TASK TO COMPLETE → What you produce should be every line from the data that includes "code".

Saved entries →
==============================

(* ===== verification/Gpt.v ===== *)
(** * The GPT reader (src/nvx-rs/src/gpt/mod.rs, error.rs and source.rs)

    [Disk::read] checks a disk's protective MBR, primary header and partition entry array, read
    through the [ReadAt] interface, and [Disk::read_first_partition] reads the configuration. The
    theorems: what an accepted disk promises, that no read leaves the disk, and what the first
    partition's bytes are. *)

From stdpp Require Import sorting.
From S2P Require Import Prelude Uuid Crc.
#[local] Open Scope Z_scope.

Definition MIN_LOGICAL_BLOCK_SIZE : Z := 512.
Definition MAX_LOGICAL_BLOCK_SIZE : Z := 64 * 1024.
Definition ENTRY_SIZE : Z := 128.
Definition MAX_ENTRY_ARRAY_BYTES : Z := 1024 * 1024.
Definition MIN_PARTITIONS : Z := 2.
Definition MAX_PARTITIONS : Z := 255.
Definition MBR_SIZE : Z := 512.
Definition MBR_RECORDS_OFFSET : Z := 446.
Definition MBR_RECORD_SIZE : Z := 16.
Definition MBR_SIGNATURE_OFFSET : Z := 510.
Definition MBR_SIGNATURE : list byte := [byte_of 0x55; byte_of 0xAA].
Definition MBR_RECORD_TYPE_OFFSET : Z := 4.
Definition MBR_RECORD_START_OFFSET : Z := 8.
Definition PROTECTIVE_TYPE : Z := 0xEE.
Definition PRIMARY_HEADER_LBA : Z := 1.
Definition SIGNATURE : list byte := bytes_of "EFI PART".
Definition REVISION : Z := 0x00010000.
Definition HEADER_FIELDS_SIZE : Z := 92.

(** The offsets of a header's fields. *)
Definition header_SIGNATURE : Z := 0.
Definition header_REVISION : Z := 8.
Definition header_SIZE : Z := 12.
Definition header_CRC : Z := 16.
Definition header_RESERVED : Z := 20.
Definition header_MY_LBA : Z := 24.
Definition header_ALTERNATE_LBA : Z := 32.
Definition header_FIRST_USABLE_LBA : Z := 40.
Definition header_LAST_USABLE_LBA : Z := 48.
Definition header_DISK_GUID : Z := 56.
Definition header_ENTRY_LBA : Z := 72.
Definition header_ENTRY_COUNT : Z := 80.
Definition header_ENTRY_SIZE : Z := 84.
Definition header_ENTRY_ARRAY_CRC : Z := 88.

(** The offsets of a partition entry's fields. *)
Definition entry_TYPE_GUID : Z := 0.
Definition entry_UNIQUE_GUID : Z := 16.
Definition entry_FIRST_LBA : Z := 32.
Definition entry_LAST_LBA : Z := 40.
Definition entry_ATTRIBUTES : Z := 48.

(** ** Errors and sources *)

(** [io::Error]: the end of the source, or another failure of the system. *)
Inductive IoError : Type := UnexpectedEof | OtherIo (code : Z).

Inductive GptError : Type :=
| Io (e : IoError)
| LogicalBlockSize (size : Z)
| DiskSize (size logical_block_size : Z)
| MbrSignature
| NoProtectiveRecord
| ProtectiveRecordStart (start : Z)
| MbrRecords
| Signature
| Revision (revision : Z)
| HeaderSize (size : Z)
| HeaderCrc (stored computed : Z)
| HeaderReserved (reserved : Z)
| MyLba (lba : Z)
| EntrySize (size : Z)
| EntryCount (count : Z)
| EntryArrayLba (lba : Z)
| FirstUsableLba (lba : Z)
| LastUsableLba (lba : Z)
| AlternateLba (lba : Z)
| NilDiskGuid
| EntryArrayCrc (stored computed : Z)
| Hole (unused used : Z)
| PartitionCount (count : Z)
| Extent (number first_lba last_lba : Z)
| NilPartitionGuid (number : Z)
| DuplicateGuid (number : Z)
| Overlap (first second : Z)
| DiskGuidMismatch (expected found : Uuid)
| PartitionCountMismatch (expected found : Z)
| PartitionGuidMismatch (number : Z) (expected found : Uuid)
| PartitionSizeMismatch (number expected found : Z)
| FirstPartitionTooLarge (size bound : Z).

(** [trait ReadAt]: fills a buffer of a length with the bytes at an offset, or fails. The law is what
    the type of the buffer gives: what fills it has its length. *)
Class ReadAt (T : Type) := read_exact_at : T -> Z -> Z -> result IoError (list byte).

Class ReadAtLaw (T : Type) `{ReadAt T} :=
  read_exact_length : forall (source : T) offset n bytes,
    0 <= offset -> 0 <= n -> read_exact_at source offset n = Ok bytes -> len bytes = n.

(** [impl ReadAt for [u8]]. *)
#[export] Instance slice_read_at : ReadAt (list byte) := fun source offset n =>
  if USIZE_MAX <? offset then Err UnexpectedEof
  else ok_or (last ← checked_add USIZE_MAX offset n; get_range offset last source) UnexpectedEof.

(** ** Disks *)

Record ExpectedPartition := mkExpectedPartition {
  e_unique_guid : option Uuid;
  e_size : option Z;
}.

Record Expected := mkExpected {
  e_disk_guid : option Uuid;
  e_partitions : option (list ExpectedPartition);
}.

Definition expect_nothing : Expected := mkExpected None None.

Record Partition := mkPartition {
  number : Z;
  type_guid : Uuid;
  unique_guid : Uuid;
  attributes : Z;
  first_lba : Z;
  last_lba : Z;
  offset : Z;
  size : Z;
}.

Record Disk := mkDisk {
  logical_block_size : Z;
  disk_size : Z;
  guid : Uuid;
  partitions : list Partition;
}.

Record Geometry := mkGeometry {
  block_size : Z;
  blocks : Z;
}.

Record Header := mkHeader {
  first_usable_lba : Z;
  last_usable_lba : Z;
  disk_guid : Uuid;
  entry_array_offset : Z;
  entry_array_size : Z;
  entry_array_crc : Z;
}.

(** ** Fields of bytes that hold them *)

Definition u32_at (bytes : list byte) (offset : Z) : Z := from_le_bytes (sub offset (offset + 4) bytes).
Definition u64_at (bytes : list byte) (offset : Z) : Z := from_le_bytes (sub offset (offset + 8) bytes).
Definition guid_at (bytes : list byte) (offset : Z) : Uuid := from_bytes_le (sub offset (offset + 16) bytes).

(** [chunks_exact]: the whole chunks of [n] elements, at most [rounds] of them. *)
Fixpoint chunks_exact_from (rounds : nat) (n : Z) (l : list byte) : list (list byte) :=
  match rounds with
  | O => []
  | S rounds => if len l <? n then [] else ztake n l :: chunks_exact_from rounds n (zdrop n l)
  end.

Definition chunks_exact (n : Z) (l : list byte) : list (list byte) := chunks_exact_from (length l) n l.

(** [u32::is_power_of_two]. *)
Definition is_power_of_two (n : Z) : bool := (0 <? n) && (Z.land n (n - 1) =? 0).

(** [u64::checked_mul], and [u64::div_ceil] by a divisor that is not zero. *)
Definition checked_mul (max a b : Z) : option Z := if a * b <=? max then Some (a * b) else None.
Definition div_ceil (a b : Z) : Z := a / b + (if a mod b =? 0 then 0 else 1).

==============================

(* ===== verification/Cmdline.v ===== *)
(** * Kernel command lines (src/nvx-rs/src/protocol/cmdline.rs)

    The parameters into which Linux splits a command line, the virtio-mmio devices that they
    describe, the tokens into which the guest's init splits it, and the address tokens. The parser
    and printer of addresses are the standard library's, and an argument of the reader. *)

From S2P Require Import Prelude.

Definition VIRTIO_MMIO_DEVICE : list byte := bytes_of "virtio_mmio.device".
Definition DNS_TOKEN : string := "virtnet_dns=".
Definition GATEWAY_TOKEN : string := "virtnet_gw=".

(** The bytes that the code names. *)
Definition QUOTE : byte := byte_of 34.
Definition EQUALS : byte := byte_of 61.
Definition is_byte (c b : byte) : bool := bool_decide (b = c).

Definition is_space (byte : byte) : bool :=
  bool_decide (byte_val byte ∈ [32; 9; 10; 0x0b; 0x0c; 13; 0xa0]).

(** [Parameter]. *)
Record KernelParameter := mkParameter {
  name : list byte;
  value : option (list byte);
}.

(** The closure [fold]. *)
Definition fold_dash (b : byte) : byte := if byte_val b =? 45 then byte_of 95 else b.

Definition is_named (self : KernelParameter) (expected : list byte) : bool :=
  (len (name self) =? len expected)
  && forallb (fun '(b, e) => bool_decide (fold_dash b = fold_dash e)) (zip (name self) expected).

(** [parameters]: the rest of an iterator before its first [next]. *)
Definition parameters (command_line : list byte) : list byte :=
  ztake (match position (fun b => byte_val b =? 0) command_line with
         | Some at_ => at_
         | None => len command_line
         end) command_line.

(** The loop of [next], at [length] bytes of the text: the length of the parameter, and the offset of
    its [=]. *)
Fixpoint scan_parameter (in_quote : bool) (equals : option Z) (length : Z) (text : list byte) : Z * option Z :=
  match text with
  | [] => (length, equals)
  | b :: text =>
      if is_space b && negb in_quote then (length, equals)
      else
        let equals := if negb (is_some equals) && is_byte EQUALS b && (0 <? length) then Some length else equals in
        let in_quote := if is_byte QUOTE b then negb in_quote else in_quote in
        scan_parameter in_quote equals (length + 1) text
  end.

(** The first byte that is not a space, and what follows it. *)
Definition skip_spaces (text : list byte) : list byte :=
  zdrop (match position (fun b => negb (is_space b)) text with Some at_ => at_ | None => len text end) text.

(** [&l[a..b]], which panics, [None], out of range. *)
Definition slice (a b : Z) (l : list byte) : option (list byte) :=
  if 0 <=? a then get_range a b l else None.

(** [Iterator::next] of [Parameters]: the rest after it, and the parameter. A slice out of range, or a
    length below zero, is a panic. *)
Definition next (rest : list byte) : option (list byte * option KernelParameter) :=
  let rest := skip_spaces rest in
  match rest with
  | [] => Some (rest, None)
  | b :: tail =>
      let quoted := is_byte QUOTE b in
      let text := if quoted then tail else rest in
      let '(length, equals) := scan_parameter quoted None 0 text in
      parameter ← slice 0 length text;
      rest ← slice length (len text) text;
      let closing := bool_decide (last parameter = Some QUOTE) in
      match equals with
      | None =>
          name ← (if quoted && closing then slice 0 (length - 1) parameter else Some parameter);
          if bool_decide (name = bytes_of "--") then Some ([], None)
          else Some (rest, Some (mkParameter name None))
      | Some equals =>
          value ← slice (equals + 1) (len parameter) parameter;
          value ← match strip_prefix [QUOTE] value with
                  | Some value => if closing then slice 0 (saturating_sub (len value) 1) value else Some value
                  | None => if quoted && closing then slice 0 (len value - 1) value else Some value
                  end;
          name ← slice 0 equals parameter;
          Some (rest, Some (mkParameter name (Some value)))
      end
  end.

==============================

THE ANSWER →
Inductive IoError : Type := UnexpectedEof | OtherIo (code : Z).
(** The bytes that the code names. *)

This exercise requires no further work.